For a time in the 1980s and early 1990s, so-called “dead peasant” or “dead janitor” life insurance policies were the rage with some large corporations. These policies are a form of corporate-owned life insurance, or COLI, in which a company, usually without telling the employee, insured the lives of lower paid workers, with the corporation as the beneficiary.
Some said these kind of policies present an inherent “moral hazard” dilemma. Unlike “key person” insurance, which insures top executives whose loss of knowledge and leadership could devastate a company, there is little to no obvious insurable interest in a lower paid worker who can (it sounds harsh to say it, I know) be replaced fairly easily. A small digression: this brings to mind an observation made by Vin Scully, the late great announcer for the L.A. Dodgers, who once said,”Andre Dawson has a bruised knee and is listed as day-to-day (pause). Aren’t we all?”
Of course, no serious person thinks the policies created incentives for corporations to rub out workers for life insurance policies, or to increase workplace dangers, because of the threat of lawsuits and regulatory punishment. They did sound unseemly to many, and like a scam to many others, including the IRS, which on several occasions denied that corporations had a insurable interest in the policies. In at least one case I heard about, an Oklahoma court actually awarded the policy benefits to a man’s widow rather than the corporation. You can read more about dead peasant policies here, in a story creatively headlined “Does Your Boss Want You Dead?” (A theory that I have yet to see explored is whether workers can insure the lives of their bosses).

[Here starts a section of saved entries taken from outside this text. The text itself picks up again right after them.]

Definition resolver_inv (t : Z) (p : imagefamily.DefaultResolver) : Prop :=
  fresh_cache InstanceTypeAvailableDiskTTL t (imagefamily.disk_cache p).
#[export] Instance resolver_inv_lasting : Lasting resolver_inv.
Proof. unfold resolver_inv. solve_lasting. Qed.

Section resolver.
Context {W : Type} `{HC : !HasClock W} `{ED : !imagefamily.EcsDisks W} `{WQ : !imagefamily.WorkQueue}.
Context (E : W → Prop) (Hdisks : ∀ name, forward E (imagefamily.DescribeAvailableDisks name)).

Lemma check_type_keeps T expected it : keeps E resolver_inv T (imagefamily.check_type expected it).
Proof.
  unfold imagefamily.check_type, imagefamily.describeAvailableSystemDisk. keeps_walk.
  unfold resolver_inv in *. cbn [imagefamily.disk_cache]. auto with keeps.
Qed.
Lemma Filter_keeps T n its : keeps E resolver_inv T (imagefamily.FilterInstanceTypesBySystemDisk n its).
Proof.
  unfold imagefamily.FilterInstanceTypesBySystemDisk. destruct (spec_SystemDisk _ ≫= _) as [expected|]; [|keeps_walk].
  generalize (imagefamily.completion its) as l. revert T.
  intros T l. revert T. induction l as [|it l IH]; intros T; cbn [imagefamily.filter_types]; keeps_walk.
  apply check_type_keeps.
Qed.
End resolver.

(** ** The instance types *)

Definition types_inv (region : string) (t : Z) (p : instancetypes.DefaultProvider) : Prop :=
  instancetypes.it_region p = region ∧ fresh_cache InstanceTypesAndZonesTTL t (instancetypes.instanceTypesCache p) ∧
  fresh_cache (24 * Hour) t (instancetypes.it_cm p).
#[export] Instance types_inv_lasting region : Lasting (types_inv region).
Proof. unfold types_inv. solve_lasting. Qed.

Section types.
Context {RT : GoRuntime} {P W : Type} `{PV : !instancetypes.PricingView P} `{HC : !HasClock W}.
Context `{CN : !instancetypes.ClusterCNI W} `{TH : !instancetypes.TypeHashes} `{EC : !instancetypes.EcsCatalogue W}.
Context (E : W → Prop) (region : string) (Hcni : forward E instancetypes.GetClusterCNI).

Lemma types_List_keeps T pct uo (pr : P) kc n :
  keeps E (types_inv region) T (instancetypes.List_ pct uo pr kc n).
Proof.
  intros s Hs. unfold instancetypes.List_. destruct (instancetypes.validateState _ _); [|done..].
  destruct (cache_get _ _ _); [done|]. destruct s as [p w], Hs as (Ht & He & Hr & Hc & Hm).
  cbn [env prov] in *. destruct (Hcni w) as [Hw He']; [lia|done|].
  set (p' := instancetypes.set_cm _ p).
  assert (types_inv region (clock (instancetypes.GetClusterCNI w).2) p') as Hp'.
  { apply (lasting (clock w)); [lia|]. split_and!; [done|done|]. apply fresh_monitor; [lia|done|done]. }
  destruct (instancetypes.GetClusterCNI w) as [[cni| |] w']; cbn [snd] in *; [|by split_and!; cbn; try lia..].
  destruct (instancetypes.list_types _ _ _ _ _ _ _ _); [|by split_and!; cbn; try lia..].
  destruct Hp' as (Hr' & Hc' & Hm'). split_and!; cbn [env prov snd]; [lia|lia|done|].
  split_and!; [done|apply fresh_set_default; [lia|done|exact Hc']|exact Hm'].
Qed.

Context (Hcat : ∀ tok, forward E (instancetypes.DescribeInstanceTypes tok)).
Context (Hstock : ∀ o, forward E (instancetypes.DescribeAvailableResource o)).

Lemma types_monitored t key hv p b c (f : instancetypes.DefaultProvider → instancetypes.DefaultProvider) :
  (0 ≤ t)%Z → (∀ q, types_inv region t q → types_inv region t (f q)) →
  types_inv region t p → HasChanged t key hv (instancetypes.it_cm p) = (b, c) →
  types_inv region t (f (instancetypes.set_cm c p)).
Proof.
  intros Ht Hf (Hr & Hc & Hm) Hh. apply Hf. split_and!; [done|done|].
  cbn [instancetypes.it_cm instancetypes.set_cm].
  assert (c = (HasChanged t key hv (instancetypes.it_cm p)).2) as -> by (by rewrite Hh).
  by apply fresh_monitor.
Qed.

Lemma UpdateInstanceTypes_keeps T fuel : keeps E (types_inv region) T (instancetypes.UpdateInstanceTypes fuel).
Proof.
  assert (∀ T tok acc, keeps E (types_inv region) T (instancetypes.instance_type_pages fuel tok acc)) as Hpages.
  { induction fuel as [|fuel IH]; intros T0 tok acc; cbn [instancetypes.instance_type_pages]; keeps_walk. }
  unfold instancetypes.UpdateInstanceTypes, instancetypes.getAllInstanceTypes. keeps_walk.
  eapply (types_monitored _ _ _ _ _ _ (λ q, instancetypes.set_infos _ (if b then instancetypes.bump_types q else q)));
    [done| |done|done].
  intros q Hq. by destruct b.
Qed.
Lemma UpdateInstanceTypeOfferings_keeps T :
  keeps E (types_inv region) T instancetypes.UpdateInstanceTypeOfferings.
Proof.
  unfold instancetypes.UpdateInstanceTypeOfferings. keeps_walk.
  eapply (types_monitored _ _ _ _ _ _ (λ q, instancetypes.set_stock _ (if b then instancetypes.bump_stock q else q)));
    [done| |done|done].
  intros q Hq. by destruct b.
Qed.
End types.

(** ** Unavailable offerings and instances *)

Definition offerings_inv (t : Z) (u : UnavailableOfferings) : Prop :=
  (0 ≤ SeqNum u < 2 ^ 64)%Z ∧ fresh_cache UnavailableOfferingsTTL t (uo_cache u).
#[export] Instance offerings_inv_lasting : Lasting offerings_inv.
Proof. unfold offerings_inv. solve_lasting. Qed.

Lemma mark_inv t i z c u : (0 ≤ t)%Z → offerings_inv t u → offerings_inv t (MarkUnavailable t i z c u).
Proof.
  intros Ht [Hs Hc]. split; [apply uint64_range|].
  apply fresh_set; [done|done|by right|done].
Qed.
Lemma janitor_inv t t' u : offerings_inv t u → offerings_inv t (Janitor t' u).
Proof.
  intros [Hs Hc]. unfold Janitor. change OnEvicted with bump.
  destruct (bump_iter (size (expired_items t' (uo_cache u))) (MkUO (cache_delete_expired t' (uo_cache u)) (SeqNum u)) Hs)
    as [Hcache Hseq]. split; [rewrite Hseq; apply uint64_range|]. rewrite Hcache. by apply fresh_janitor.
Qed.
Lemma launch_marks_inv t resp ct u :
  (0 ≤ t)%Z → offerings_inv t u → offerings_inv t (instance.updateUnavailableOfferingsCache t resp ct u).
Proof.
  intros Ht. unfold instance.updateUnavailableOfferingsCache. generalize (instance.launch_results resp) as l.
  intros l. revert u. induction l as [|r l IH]; intros u Hu; [done|]. cbn [foldl]. apply IH.
  unfold instance.mark_result. destruct r as [r|]; [|done]. destruct (_ && _); [|done]. by apply mark_inv.
Qed.

(** Every instance is filed under its own ID. *)
Definition filed (c : cache instance.Instance) : Prop :=
  ∀ k it, items c !! k = Some it → instance.ID (Object it) = k.

Definition instance_inv (region cluster : string) (t : Z) (p : instance.DefaultProvider) : Prop :=
  instance.ip_region p = region ∧ instance.ip_ClusterID p = cluster ∧ (instance.lastUpdateTime p ≤ t)%Z ∧
  fresh_cache instanceCacheExpiration t (instance.instanceCache p) ∧ filed (instance.instanceCache p) ∧
  offerings_inv t (instance.unavailableOfferings p) ∧ vswitch_inv t (instance.vSwitchProvider p).
#[export] Instance instance_inv_lasting region cluster : Lasting (instance_inv region cluster).
Proof.
  intros t t' p Ht (H1 & H2 & H3 & H4 & H5 & H6 & H7).
  split_and!; [done|done|lia|by apply (lasting t)|done|by apply (lasting t)|by apply (lasting t)].
Qed.

Section instances.
Context {RT : GoRuntime} {W : Type} `{HC : !HasClock W} `{EI : !instance.EcsInstances W}.
Context (E : W → Prop) (region cluster : string).
Context (Hdescribe : ∀ tag tok, forward E (instance.DescribeInstances tag tok)).
Notation I := (instance_inv region cluster).

Lemma sync_inv t l c :
  (0 ≤ t)%Z → fresh_cache instanceCacheExpiration t c → filed c →
  fresh_cache instanceCacheExpiration t
    (foldl (λ c i, cache_set t (instance.ID i) i DefaultExpiration c) c l) ∧
  filed (foldl (λ c i, cache_set t (instance.ID i) i DefaultExpiration c) c l).
Proof.
  intros Ht. revert c. induction l as [|i l IH]; intros c Hc Hf; [done|]. cbn [foldl]. apply IH.
  - apply fresh_set; [done|done|by left|done].
  - unfold filed, cache_set. cbn [items].
    intros k it [[<- <-]|[_ Hk]]%lookup_insert_Some; [done|by apply Hf].
Qed.
Lemma sync_keeps T l : keeps E I T (instance.syncAllInstances l).
Proof.
  intros [p w] (Ht & He & H1 & H2 & H3 & H4 & H5 & H6 & H7). unfold instance.syncAllInstances. cbn [env prov snd] in *.
  destruct (sync_inv (clock w) l (instance.instanceCache p)) as [Hc Hf]; [lia|done|done|].
  split_and!; cbn [env prov]; [lia|lia|done|]. by split_and!.
Qed.
Lemma list_keeps T fuel : keeps E I T (instance.list_ fuel).
Proof.
  unfold instance.list_. generalize (@None string) (@nil instance.Instance). revert T.
  induction fuel as [|fuel IH]; intros T tok acc; cbn [instance.list_pages]; keeps_walk.
Qed.
#[local] Hint Resolve sync_keeps list_keeps : keeps.
Lemma instance_List_keeps T fuel : keeps E I T (instance.List_ fuel).
Proof.
  unfold instance.List_. keeps_walk. unfold instance_inv in *. destruct_and!. by split_and!; try lia.
Qed.
#[local] Hint Resolve instance_List_keeps : keeps.
Lemma instance_Get_keeps T fuel id : keeps E I T (instance.Get_ fuel id).
Proof. unfold instance.Get_. keeps_walk. Qed.
#[local] Hint Resolve instance_Get_keeps : keeps.
Lemma Get_cached fuel id s i s' :
  instance.Get_ fuel id s = (Ok i, s') → cache_get (clock (env s')) id (instance.instanceCache (prov s')) = Some i.
Proof.
  unfold instance.Get_. intros H. apply M_bind_Ok in H as (p & s1 & Hp & H). injection Hp as <- <-.
  apply M_bind_Ok in H as (t & s1 & Ht & H). injection Ht as <- <-.
  destruct (cache_get _ id _) as [j|] eqn:Hg; [by injection H as <- <-|].
  apply M_bind_Ok in H as (l & s1 & _ & H). apply M_bind_Ok in H as ([] & s2 & _ & H).
  apply M_bind_Ok in H as (p & s3 & Hp & H). injection Hp as <- <-.
  apply M_bind_Ok in H as (t & s3 & Ht & H). injection Ht as <- <-.
  destruct (cache_get _ id (instance.instanceCache (prov s2))) as [j|] eqn:Hg2; [|done]. by injection H as <- <-.
Qed.
(** A machine is only ever returned for its own ID. *)
Lemma Get_own T fuel id s i s' :
  holds E I T s → instance.Get_ fuel id s = (Ok i, s') → instance.ID i = id.
Proof.
  intros Hs H. pose proof (instance_Get_keeps T fuel id s Hs) as Hs'. rewrite H in Hs'.
  destruct Hs' as (_ & _ & _ & _ & _ & _ & Hf & _). cbn [snd] in Hf.
  apply Get_cached in H. unfold cache_get in H. destruct (items _ !! id) as [it|] eqn:Hi; [|done].
  destruct (expired _ it); [done|]. injection H as <-. by apply Hf.
Qed.
Lemma instance_Delete_keeps T fuel id :
  (∀ id, forward E (instance.DeleteInstance id)) → keeps E I T (instance.Delete fuel id).
Proof.
  intros Hdelete. unfold instance.Delete. keeps_walk. unfold instance_inv in *. destruct_and!.
  split_and!; try done; cbn [instance.instanceCache instance.set_instances].
  - by apply fresh_delete.
  - unfold filed in *. cbn [items cache_delete]. intros k it [_ Hk]%lookup_delete_Some. eauto.
Qed.
Lemma instance_CreateTags_keeps T fuel id tags :
  (∀ id l, forward E (instance.AddTags id l)) → keeps E I T (instance.CreateTags fuel id tags).
Proof. intros Htags. unfold instance.CreateTags. keeps_walk. Qed.

Context `{LL : !instance.LaunchLimiter W} `{RS : !instance.RegisterScript W} `{DR : !instance.DiskResolver W}.
Context (Hlimit : forward E instance.limiter_Wait).
Context (Hscript : ∀ labels kc, forward E (instance.GetNodeRegisterScript labels kc)).
Context (Hdisks : ∀ n its, forward E (instance.FilterInstanceTypesBySystemDisk n its)).
Context (Hlaunch : ∀ req, forward E (instance.CreateAutoProvisioningGroup req)).

Lemma zonal_keeps T n its ct : keeps E I T (λ s : St instance.DefaultProvider W,
    let '(r, vp) := vswitch.ZonalVSwitchesForLaunch (clock (env s)) n its ct (instance.vSwitchProvider (prov s)) in
    (r, MkSt (instance.set_vswitches vp (prov s)) (env s))).
Proof.
  intros [p w] (Ht & He & H1 & H2 & H3 & H4 & H5 & H6 & H7). cbn [env prov] in *.
  pose proof (Zonal_inv (clock w) (clock w) n its ct _ H7) as Hv.
  destruct (vswitch.ZonalVSwitchesForLaunch _ _ _ _ _) as [r vp]. cbn [snd] in *.
  split_and!; cbn [env prov]; [lia|lia|done|]. by split_and!.
Qed.
#[local] Hint Resolve zonal_keeps : keeps.

Lemma instance_Create_keeps T n c its : keeps E I T (instance.Create n c its).
Proof.
  unfold instance.Create, instance.launchInstance, instance.getProvisioningGroup. keeps_walk.
  unfold instance_inv in *. destruct_and!. split_and!; try done. by apply launch_marks_inv.
Qed.
End instances.

(** ** The cloud provider *)

Definition cloud_inv (region cluster : string) (t : Z) (p : cloudprovider.CloudProvider) : Prop :=
  types_inv region t (cloudprovider.cp_types p) ∧ instance_inv region cluster t (cloudprovider.cp_instances p).
#[export] Instance cloud_inv_lasting region cluster : Lasting (cloud_inv region cluster).
Proof. unfold cloud_inv. solve_lasting. Qed.

Section cloud.
Context {RT : GoRuntime} {P W : Type} `{PV : !instancetypes.PricingView P} `{HC : !HasClock W}.
Context `{CN : !instancetypes.ClusterCNI W} `{TH : !instancetypes.TypeHashes}.
Context `{EI : !instance.EcsInstances W} `{LL : !instance.LaunchLimiter W}.
Context `{RS : !instance.RegisterScript W} `{DR : !instance.DiskResolver W}.
Context `{KR : !KubeReader W} `{ER : !EventRecorder W} `{SH : !SpecHash}.
Context (E : W → Prop) (region cluster : string) (pct : float64) (pr : P) (fuel : nat).
Notation I := (cloud_inv region cluster).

The news is that the Delaware Supreme Court has agreed to hear a request by Wal-Mart Stores Inc. to revive its suit that AIG and other insurers falsely touted the tax benefits of these policies. In addition to the IRS, some states have cracked down on COLI policies, forcing employers to tell workers what amount of life insurance is taken out on them and who is the beneficiary. According to the Andrews Delaware Corporate Litigation Reporter, Wal-Mart is appealing the dismissal of its lawsuit that seeks to recover $130 million it lost when the federal government ended tax benefits the company gained from taking out $1.3 billion in small life insurance. The IRS’s decision really hurt, because it applied the policy change retroactively. AIG’s defense has been that it never gave tax advice and isn’t qualified to do so.